Aim of the task
Look through the records below for the line holding "entry at [dayOffset mod len]. *)". Write it out exactly, with each following line through the line holding "(** C7 at the".

#### Dataset extract

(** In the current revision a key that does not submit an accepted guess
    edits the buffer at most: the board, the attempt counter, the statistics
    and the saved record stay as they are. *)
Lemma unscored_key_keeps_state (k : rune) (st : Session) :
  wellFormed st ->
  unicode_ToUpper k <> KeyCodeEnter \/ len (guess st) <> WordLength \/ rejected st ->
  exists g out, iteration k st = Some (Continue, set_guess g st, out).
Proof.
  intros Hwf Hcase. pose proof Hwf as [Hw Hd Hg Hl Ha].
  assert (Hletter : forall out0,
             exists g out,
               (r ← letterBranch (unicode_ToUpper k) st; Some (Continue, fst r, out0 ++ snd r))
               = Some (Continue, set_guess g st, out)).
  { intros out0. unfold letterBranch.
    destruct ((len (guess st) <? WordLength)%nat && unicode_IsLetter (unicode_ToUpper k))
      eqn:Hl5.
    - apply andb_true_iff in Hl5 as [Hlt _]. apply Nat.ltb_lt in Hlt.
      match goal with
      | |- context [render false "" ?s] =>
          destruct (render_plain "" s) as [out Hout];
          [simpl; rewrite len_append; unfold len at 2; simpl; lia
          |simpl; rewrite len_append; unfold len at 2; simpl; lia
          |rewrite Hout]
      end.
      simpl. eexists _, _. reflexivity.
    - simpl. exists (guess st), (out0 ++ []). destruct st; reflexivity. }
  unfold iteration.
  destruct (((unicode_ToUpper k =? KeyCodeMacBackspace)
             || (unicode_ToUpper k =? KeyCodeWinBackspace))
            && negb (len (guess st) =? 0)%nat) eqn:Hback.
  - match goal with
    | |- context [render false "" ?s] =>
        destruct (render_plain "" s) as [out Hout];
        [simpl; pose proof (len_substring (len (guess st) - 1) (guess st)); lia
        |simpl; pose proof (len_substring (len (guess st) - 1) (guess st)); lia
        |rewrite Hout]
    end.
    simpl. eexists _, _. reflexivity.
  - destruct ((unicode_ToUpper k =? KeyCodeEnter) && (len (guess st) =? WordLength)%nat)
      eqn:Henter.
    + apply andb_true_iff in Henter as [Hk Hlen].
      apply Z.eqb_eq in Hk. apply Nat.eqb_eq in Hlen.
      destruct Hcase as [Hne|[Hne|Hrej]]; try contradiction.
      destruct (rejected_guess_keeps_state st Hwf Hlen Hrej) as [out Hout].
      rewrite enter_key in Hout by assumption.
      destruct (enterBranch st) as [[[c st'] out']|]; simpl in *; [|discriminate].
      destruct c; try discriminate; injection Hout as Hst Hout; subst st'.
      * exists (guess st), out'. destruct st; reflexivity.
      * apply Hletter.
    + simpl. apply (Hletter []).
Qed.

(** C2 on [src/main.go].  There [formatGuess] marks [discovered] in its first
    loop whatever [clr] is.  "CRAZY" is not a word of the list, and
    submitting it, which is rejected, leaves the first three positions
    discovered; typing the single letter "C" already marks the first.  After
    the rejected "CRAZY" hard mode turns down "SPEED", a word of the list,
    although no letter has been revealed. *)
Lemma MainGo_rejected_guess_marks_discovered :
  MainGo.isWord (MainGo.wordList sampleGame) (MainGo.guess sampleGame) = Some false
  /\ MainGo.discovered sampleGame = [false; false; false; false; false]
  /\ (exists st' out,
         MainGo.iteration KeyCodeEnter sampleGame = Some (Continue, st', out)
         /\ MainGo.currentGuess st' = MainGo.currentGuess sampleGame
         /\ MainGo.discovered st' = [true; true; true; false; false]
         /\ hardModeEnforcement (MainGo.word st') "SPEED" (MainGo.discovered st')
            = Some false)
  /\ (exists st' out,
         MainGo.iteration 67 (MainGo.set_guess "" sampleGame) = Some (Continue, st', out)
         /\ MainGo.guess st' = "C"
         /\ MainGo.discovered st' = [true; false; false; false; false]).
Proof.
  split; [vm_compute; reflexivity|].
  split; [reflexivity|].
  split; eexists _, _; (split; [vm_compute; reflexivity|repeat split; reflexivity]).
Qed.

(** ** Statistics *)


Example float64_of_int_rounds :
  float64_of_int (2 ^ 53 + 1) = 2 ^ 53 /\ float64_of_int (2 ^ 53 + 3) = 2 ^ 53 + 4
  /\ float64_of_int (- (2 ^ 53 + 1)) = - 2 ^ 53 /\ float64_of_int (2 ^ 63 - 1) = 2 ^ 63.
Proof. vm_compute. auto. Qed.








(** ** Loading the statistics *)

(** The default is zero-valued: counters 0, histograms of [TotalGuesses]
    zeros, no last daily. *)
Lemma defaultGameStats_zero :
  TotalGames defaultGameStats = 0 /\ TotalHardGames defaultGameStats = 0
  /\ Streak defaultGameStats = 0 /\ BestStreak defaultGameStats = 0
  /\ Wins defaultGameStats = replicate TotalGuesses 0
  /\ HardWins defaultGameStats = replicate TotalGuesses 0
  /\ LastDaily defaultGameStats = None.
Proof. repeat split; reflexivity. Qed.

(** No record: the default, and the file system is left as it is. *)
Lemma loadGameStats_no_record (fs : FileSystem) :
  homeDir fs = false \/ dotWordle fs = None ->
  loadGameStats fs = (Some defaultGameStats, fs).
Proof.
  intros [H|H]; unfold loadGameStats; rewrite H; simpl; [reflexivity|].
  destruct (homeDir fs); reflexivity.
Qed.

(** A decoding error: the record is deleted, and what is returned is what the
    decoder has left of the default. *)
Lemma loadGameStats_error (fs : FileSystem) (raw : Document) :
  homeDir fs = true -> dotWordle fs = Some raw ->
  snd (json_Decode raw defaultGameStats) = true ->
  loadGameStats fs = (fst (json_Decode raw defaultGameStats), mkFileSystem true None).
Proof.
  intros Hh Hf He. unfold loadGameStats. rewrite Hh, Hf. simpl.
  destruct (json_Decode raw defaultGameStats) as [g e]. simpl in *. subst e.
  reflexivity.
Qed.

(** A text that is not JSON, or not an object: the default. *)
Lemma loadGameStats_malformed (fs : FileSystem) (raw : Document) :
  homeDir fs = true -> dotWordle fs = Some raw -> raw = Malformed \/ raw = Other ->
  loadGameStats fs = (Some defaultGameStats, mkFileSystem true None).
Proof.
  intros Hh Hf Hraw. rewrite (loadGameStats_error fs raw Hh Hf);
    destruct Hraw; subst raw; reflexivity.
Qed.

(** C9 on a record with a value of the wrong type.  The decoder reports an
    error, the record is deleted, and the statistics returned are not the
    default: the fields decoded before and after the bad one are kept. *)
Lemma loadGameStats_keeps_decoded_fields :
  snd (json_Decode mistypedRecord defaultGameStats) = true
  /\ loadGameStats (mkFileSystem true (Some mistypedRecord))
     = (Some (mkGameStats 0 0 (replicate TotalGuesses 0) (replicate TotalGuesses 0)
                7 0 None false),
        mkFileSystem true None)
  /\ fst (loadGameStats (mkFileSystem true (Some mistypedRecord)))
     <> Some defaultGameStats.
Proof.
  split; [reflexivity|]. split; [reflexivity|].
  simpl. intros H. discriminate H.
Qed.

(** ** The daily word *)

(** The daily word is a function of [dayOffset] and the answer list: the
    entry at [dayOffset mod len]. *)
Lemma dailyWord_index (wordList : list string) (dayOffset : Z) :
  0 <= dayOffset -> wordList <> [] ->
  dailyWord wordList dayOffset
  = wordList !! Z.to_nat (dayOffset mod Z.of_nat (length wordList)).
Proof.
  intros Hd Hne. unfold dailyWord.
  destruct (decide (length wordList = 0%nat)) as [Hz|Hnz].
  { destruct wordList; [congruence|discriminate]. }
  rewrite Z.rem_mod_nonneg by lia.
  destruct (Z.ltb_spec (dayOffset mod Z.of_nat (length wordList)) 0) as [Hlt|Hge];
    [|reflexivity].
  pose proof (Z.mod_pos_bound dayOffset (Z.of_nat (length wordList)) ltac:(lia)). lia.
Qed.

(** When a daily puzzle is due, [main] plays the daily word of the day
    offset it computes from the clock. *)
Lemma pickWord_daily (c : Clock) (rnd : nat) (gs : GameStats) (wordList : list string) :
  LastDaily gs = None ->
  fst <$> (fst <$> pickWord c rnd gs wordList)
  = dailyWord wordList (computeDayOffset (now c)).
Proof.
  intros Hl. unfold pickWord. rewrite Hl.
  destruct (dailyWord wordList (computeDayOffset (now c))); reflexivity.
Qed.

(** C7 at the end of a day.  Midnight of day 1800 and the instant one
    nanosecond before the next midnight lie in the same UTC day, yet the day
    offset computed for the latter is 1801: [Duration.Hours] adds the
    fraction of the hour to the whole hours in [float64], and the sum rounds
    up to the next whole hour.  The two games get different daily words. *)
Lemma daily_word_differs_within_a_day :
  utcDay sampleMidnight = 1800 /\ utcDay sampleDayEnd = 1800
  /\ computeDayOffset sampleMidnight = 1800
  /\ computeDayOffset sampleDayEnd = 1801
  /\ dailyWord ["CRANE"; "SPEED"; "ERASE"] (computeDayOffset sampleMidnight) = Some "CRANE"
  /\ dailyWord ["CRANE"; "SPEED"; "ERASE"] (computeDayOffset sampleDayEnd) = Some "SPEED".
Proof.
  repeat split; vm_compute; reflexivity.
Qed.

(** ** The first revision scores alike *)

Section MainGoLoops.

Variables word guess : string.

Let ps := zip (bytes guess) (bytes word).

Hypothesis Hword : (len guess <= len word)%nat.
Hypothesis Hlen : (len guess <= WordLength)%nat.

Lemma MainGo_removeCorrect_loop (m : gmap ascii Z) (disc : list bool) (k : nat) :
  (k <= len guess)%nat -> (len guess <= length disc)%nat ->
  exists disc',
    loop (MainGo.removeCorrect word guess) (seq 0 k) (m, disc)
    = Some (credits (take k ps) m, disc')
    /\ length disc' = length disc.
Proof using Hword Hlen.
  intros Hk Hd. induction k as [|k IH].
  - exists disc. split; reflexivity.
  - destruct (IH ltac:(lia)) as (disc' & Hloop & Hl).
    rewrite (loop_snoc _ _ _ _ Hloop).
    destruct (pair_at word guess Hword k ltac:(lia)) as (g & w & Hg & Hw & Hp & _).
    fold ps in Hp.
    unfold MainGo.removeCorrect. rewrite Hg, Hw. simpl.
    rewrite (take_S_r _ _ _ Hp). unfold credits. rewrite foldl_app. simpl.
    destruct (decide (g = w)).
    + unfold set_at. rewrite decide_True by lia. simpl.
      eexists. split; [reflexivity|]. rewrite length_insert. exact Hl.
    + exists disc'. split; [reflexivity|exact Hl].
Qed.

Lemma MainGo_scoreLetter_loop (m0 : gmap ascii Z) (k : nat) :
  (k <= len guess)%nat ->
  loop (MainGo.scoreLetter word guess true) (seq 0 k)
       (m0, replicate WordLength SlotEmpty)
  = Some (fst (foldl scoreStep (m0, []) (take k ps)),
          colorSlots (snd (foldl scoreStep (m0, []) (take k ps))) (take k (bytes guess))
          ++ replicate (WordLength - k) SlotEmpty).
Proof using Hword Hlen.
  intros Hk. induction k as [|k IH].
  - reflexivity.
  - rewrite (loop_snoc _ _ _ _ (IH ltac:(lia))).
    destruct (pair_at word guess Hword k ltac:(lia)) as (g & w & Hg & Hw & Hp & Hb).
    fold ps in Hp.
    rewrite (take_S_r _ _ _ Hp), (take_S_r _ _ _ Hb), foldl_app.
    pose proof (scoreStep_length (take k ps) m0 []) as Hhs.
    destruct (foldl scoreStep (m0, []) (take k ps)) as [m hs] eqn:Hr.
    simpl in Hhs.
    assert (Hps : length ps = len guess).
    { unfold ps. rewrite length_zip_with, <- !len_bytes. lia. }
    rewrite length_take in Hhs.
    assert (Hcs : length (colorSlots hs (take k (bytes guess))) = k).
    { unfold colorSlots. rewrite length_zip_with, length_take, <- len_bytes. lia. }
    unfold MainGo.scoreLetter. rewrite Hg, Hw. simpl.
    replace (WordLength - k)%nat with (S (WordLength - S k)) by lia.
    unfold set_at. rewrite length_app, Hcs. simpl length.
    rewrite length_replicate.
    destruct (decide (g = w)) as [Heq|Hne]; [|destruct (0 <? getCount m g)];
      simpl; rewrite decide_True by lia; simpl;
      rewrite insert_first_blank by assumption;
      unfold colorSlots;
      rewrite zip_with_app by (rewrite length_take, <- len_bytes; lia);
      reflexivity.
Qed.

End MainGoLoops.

########
#### Dataset extract

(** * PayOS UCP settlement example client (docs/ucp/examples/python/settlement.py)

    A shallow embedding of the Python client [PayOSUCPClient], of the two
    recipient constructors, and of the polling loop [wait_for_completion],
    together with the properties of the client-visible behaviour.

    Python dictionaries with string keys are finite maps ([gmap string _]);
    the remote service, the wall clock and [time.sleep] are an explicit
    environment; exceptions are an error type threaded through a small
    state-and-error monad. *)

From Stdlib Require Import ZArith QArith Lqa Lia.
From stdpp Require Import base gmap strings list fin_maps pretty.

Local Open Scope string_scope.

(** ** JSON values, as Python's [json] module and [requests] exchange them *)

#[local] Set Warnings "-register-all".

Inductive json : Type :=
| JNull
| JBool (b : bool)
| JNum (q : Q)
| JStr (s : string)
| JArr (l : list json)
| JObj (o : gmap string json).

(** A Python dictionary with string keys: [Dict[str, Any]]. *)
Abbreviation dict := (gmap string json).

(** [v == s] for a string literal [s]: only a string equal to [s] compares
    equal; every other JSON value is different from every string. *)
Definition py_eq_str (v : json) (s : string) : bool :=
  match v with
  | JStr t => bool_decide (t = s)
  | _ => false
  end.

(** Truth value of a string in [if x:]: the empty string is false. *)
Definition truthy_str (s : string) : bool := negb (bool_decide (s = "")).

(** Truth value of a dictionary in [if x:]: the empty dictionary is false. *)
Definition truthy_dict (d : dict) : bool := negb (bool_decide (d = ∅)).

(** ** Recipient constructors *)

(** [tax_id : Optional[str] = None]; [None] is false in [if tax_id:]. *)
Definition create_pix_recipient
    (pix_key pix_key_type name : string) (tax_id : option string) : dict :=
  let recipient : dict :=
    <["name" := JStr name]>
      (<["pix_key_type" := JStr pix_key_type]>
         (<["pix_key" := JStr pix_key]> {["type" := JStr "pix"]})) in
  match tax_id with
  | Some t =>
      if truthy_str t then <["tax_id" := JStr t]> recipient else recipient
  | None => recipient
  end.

########
#### Dataset extract

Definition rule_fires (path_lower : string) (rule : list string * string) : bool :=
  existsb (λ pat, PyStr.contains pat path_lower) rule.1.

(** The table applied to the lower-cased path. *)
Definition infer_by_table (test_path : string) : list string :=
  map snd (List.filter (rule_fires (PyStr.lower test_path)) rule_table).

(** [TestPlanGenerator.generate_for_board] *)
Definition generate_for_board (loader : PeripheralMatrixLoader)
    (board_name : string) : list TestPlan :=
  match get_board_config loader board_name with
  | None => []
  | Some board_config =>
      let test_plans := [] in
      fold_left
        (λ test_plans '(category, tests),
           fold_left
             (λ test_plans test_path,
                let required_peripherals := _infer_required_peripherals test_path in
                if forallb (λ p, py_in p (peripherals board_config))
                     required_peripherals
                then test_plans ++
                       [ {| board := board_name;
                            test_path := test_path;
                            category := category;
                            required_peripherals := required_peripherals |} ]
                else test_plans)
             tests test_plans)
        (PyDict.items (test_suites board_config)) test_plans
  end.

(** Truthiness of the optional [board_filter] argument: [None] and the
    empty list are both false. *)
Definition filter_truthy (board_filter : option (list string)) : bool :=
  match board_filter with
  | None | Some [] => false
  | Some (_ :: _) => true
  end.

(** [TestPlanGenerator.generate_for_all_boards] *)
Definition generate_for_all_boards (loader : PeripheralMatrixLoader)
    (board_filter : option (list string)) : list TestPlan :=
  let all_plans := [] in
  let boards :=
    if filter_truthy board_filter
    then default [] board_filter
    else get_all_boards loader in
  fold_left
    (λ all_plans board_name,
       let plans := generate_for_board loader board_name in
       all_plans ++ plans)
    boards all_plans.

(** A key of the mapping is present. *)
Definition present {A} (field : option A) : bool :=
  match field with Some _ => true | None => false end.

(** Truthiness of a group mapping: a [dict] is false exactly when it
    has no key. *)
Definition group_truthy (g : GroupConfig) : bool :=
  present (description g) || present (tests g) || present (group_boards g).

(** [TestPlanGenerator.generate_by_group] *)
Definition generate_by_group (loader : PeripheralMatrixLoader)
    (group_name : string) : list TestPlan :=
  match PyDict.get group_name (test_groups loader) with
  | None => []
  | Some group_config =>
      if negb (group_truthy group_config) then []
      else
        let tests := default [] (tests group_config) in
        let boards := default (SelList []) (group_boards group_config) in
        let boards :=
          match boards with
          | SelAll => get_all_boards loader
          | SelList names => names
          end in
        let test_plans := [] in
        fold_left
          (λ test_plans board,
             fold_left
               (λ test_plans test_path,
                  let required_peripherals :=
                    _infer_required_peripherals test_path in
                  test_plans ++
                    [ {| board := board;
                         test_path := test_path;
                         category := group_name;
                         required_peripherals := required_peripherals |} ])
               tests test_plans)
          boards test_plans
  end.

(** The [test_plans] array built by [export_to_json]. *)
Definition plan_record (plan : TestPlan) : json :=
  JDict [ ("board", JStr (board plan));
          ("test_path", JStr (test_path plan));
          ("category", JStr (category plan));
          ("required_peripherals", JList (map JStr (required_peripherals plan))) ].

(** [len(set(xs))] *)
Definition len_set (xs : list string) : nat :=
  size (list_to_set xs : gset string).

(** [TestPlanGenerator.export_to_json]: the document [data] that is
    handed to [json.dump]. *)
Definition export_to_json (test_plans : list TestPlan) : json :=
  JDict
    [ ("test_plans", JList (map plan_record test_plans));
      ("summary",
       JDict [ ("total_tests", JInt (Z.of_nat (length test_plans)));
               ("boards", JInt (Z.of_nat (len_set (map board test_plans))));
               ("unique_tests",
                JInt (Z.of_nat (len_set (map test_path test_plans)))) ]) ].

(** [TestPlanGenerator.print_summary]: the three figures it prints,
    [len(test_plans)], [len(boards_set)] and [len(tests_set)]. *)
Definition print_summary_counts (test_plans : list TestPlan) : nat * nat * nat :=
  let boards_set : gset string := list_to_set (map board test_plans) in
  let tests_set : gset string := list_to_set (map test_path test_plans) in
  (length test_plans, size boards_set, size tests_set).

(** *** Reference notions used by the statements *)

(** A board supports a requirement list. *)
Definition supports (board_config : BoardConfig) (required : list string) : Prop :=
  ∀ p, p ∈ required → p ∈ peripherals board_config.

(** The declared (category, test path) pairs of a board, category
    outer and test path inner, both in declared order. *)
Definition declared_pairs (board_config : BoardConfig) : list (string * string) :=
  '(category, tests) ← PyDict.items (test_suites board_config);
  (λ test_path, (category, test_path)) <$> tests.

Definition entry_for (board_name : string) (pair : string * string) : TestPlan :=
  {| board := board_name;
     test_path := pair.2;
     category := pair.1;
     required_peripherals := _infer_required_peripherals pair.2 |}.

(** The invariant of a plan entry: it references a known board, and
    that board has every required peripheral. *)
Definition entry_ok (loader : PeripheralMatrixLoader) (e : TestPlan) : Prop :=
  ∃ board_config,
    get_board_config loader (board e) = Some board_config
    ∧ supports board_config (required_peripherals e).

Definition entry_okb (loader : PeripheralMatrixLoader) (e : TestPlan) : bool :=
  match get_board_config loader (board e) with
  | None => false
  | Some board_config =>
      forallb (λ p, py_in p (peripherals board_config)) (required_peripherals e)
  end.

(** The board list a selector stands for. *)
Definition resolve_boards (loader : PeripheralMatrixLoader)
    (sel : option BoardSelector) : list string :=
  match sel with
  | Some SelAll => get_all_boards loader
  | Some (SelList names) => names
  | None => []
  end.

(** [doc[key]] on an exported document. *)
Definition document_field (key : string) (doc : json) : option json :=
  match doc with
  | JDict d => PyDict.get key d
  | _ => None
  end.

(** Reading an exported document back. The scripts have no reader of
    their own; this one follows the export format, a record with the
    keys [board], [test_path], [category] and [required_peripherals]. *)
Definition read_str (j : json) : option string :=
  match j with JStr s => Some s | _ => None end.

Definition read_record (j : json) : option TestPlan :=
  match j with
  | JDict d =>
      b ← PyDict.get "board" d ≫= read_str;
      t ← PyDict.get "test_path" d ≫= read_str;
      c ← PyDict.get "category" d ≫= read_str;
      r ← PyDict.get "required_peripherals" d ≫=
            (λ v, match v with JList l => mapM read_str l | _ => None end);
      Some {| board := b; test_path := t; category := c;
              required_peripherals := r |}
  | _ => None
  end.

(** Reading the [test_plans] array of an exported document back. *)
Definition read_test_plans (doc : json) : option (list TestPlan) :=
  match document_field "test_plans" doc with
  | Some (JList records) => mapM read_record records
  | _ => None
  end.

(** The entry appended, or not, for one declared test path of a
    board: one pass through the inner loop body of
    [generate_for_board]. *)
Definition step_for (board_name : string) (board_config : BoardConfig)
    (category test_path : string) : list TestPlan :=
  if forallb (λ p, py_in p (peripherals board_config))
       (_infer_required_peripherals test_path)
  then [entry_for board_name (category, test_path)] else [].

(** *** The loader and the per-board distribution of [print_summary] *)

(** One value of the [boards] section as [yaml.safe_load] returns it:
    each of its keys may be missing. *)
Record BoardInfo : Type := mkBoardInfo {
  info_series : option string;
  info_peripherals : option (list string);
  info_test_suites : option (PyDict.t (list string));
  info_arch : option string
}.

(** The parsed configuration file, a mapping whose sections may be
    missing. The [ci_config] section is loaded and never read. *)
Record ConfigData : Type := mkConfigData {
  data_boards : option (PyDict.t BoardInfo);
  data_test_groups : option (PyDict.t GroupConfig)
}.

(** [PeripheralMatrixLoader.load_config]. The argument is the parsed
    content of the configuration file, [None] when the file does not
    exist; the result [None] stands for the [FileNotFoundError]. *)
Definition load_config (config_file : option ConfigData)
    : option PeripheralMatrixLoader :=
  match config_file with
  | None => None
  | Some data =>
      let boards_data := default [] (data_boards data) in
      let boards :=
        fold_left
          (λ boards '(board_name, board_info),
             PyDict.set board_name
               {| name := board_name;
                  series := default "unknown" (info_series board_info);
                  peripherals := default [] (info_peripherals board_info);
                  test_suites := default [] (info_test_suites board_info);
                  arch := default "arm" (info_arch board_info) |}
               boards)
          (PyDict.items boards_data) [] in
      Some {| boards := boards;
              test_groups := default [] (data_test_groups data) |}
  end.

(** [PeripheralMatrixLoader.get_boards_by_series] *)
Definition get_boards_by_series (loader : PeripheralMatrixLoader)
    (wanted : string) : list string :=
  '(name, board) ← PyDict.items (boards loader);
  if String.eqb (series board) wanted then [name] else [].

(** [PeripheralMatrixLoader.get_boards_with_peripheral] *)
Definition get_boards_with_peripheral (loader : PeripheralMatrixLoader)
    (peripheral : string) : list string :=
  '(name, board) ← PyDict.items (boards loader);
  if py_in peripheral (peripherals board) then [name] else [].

########

Answer section
    entry at [dayOffset mod len]. *)
Lemma dailyWord_index (wordList : list string) (dayOffset : Z) :
  0 <= dayOffset -> wordList <> [] ->
  dailyWord wordList dayOffset
  = wordList !! Z.to_nat (dayOffset mod Z.of_nat (length wordList)).
Proof.
  intros Hd Hne. unfold dailyWord.
  destruct (decide (length wordList = 0%nat)) as [Hz|Hnz].
  { destruct wordList; [congruence|discriminate]. }
  rewrite Z.rem_mod_nonneg by lia.
  destruct (Z.ltb_spec (dayOffset mod Z.of_nat (length wordList)) 0) as [Hlt|Hge];
    [|reflexivity].
  pose proof (Z.mod_pos_bound dayOffset (Z.of_nat (length wordList)) ltac:(lia)). lia.
Qed.

(** When a daily puzzle is due, [main] plays the daily word of the day
    offset it computes from the clock. *)
Lemma pickWord_daily (c : Clock) (rnd : nat) (gs : GameStats) (wordList : list string) :
  LastDaily gs = None ->
  fst <$> (fst <$> pickWord c rnd gs wordList)
  = dailyWord wordList (computeDayOffset (now c)).
Proof.
  intros Hl. unfold pickWord. rewrite Hl.
  destruct (dailyWord wordList (computeDayOffset (now c))); reflexivity.
Qed.

(** C7 at the end of a day.  Midnight of day 1800 and the instant one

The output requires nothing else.